EXERCISE OBJECTIVE
Only these lines are needed: the first line of the entries below through the line with "outcome run = Returned false /\", each returned exactly.

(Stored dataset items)
┄┄┄┄┄┄┄┄┄┄

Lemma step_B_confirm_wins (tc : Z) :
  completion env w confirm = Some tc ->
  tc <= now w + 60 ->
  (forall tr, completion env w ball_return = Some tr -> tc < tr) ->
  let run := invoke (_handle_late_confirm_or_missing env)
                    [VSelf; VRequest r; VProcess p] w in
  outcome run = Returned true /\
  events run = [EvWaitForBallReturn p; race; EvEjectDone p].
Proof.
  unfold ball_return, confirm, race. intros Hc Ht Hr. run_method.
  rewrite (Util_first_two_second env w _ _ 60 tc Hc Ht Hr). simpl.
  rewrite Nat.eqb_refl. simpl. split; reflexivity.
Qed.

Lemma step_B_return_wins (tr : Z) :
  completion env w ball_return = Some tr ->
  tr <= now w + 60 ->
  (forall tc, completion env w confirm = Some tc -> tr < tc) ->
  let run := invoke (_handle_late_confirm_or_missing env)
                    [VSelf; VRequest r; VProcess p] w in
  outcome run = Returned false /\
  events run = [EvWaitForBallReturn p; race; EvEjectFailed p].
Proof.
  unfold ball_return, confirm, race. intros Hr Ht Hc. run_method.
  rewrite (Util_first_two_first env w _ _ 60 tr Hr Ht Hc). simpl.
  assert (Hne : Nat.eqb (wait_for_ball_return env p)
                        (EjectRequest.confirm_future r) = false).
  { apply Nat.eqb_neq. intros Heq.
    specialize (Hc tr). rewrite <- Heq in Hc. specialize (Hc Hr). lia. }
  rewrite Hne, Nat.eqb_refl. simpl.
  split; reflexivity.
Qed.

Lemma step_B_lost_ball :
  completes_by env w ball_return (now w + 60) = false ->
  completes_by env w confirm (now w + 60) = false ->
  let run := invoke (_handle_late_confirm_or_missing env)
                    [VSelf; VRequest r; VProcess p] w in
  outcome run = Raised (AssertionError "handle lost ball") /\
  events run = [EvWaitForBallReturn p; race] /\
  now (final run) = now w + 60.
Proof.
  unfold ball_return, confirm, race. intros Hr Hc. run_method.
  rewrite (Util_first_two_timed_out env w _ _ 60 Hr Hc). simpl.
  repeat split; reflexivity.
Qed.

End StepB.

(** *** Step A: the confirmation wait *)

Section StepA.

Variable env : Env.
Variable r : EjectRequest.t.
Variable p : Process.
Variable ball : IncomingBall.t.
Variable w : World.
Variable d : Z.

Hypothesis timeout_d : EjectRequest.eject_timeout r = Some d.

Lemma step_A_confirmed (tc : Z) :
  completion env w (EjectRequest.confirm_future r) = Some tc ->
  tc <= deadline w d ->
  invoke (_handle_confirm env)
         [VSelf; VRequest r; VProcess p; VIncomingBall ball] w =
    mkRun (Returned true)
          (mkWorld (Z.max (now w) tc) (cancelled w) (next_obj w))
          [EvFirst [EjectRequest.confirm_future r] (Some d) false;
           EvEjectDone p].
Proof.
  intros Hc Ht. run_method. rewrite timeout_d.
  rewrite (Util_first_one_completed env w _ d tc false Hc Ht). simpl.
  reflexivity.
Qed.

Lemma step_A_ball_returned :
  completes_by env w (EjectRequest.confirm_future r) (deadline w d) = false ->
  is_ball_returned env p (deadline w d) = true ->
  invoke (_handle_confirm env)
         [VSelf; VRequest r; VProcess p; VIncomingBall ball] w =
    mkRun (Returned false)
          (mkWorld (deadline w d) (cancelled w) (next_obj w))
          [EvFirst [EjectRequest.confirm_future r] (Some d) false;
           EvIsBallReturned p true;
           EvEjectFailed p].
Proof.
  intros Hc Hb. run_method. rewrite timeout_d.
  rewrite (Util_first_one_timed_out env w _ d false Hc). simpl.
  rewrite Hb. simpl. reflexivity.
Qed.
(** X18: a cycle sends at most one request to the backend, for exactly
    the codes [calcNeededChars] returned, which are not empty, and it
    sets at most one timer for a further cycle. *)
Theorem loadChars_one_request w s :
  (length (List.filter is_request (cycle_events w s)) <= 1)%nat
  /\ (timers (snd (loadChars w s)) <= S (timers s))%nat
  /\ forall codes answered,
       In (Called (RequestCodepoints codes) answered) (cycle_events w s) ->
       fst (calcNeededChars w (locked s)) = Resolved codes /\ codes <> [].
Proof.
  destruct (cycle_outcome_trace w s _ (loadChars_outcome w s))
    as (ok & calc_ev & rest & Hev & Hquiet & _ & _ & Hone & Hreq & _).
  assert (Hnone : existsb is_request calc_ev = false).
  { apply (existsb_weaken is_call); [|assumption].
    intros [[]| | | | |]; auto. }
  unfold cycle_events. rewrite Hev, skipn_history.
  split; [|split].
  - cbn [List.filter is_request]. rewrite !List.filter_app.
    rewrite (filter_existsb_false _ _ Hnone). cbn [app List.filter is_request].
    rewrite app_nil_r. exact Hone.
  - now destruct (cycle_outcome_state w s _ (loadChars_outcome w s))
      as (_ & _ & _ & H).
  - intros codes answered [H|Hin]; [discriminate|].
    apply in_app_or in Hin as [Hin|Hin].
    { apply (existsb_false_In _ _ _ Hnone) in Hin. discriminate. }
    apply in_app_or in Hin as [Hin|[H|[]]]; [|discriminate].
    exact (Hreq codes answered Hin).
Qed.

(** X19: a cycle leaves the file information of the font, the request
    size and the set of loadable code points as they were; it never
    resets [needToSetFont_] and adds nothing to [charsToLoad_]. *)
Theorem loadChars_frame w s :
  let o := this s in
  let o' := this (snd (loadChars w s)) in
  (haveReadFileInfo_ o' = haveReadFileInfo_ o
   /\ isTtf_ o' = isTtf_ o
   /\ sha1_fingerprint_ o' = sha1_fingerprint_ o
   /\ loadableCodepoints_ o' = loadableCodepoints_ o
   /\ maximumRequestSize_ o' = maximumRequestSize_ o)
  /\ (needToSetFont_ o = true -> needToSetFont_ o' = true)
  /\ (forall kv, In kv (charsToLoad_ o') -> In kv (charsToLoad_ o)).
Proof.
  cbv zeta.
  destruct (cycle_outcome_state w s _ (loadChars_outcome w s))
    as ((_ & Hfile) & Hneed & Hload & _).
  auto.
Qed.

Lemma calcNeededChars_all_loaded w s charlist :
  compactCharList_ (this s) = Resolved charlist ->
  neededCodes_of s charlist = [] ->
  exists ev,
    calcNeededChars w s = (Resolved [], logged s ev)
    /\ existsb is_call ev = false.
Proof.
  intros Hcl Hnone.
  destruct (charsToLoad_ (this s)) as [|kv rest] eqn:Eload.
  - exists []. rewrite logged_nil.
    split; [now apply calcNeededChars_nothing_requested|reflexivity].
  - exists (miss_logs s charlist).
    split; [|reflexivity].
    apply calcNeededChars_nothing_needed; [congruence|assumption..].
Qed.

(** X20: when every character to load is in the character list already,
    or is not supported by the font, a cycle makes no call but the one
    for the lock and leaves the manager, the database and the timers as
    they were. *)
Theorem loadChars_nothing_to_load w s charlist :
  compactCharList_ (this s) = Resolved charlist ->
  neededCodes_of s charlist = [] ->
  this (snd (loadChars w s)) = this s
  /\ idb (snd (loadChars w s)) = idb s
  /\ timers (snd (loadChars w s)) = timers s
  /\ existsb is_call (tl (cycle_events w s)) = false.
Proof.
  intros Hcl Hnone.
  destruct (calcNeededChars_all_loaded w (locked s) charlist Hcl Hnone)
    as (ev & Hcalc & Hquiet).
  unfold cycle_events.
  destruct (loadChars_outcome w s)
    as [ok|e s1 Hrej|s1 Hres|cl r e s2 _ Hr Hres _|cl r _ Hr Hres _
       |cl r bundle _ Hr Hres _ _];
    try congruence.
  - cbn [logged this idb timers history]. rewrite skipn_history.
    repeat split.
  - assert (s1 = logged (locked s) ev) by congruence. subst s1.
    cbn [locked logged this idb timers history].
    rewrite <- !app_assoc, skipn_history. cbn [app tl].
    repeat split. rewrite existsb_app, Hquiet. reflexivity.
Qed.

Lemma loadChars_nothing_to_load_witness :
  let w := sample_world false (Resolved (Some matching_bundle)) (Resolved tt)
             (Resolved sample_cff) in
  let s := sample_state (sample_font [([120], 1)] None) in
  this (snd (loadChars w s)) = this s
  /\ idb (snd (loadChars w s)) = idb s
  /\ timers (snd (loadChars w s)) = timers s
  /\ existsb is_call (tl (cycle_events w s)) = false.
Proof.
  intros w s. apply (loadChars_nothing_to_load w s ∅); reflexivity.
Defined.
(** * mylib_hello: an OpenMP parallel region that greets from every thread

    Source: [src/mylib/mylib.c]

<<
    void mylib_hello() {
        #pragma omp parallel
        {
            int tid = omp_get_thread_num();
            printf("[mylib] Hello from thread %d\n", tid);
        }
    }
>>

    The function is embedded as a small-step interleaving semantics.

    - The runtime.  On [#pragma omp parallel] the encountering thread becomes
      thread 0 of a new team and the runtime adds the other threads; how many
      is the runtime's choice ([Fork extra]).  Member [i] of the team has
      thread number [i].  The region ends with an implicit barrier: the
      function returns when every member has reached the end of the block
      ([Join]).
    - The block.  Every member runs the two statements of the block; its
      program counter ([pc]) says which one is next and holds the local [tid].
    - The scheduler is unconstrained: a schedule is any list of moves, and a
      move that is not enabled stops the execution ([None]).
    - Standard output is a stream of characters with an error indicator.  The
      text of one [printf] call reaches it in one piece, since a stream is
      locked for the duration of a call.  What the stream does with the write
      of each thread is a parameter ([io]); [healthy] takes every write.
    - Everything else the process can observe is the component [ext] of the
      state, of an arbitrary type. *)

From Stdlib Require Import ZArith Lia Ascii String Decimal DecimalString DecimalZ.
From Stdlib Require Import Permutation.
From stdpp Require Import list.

┄┄┄┄┄┄┄┄┄┄

SOLUTION FOR THIS EXERCISE
Lemma step_B_confirm_wins (tc : Z) :
  completion env w confirm = Some tc ->
  tc <= now w + 60 ->
  (forall tr, completion env w ball_return = Some tr -> tc < tr) ->
  let run := invoke (_handle_late_confirm_or_missing env)
                    [VSelf; VRequest r; VProcess p] w in
  outcome run = Returned true /\
  events run = [EvWaitForBallReturn p; race; EvEjectDone p].
Proof.
  unfold ball_return, confirm, race. intros Hc Ht Hr. run_method.
  rewrite (Util_first_two_second env w _ _ 60 tc Hc Ht Hr). simpl.
  rewrite Nat.eqb_refl. simpl. split; reflexivity.
Qed.

Lemma step_B_return_wins (tr : Z) :
  completion env w ball_return = Some tr ->
  tr <= now w + 60 ->
  (forall tc, completion env w confirm = Some tc -> tr < tc) ->
  let run := invoke (_handle_late_confirm_or_missing env)
                    [VSelf; VRequest r; VProcess p] w in
  outcome run = Returned false /\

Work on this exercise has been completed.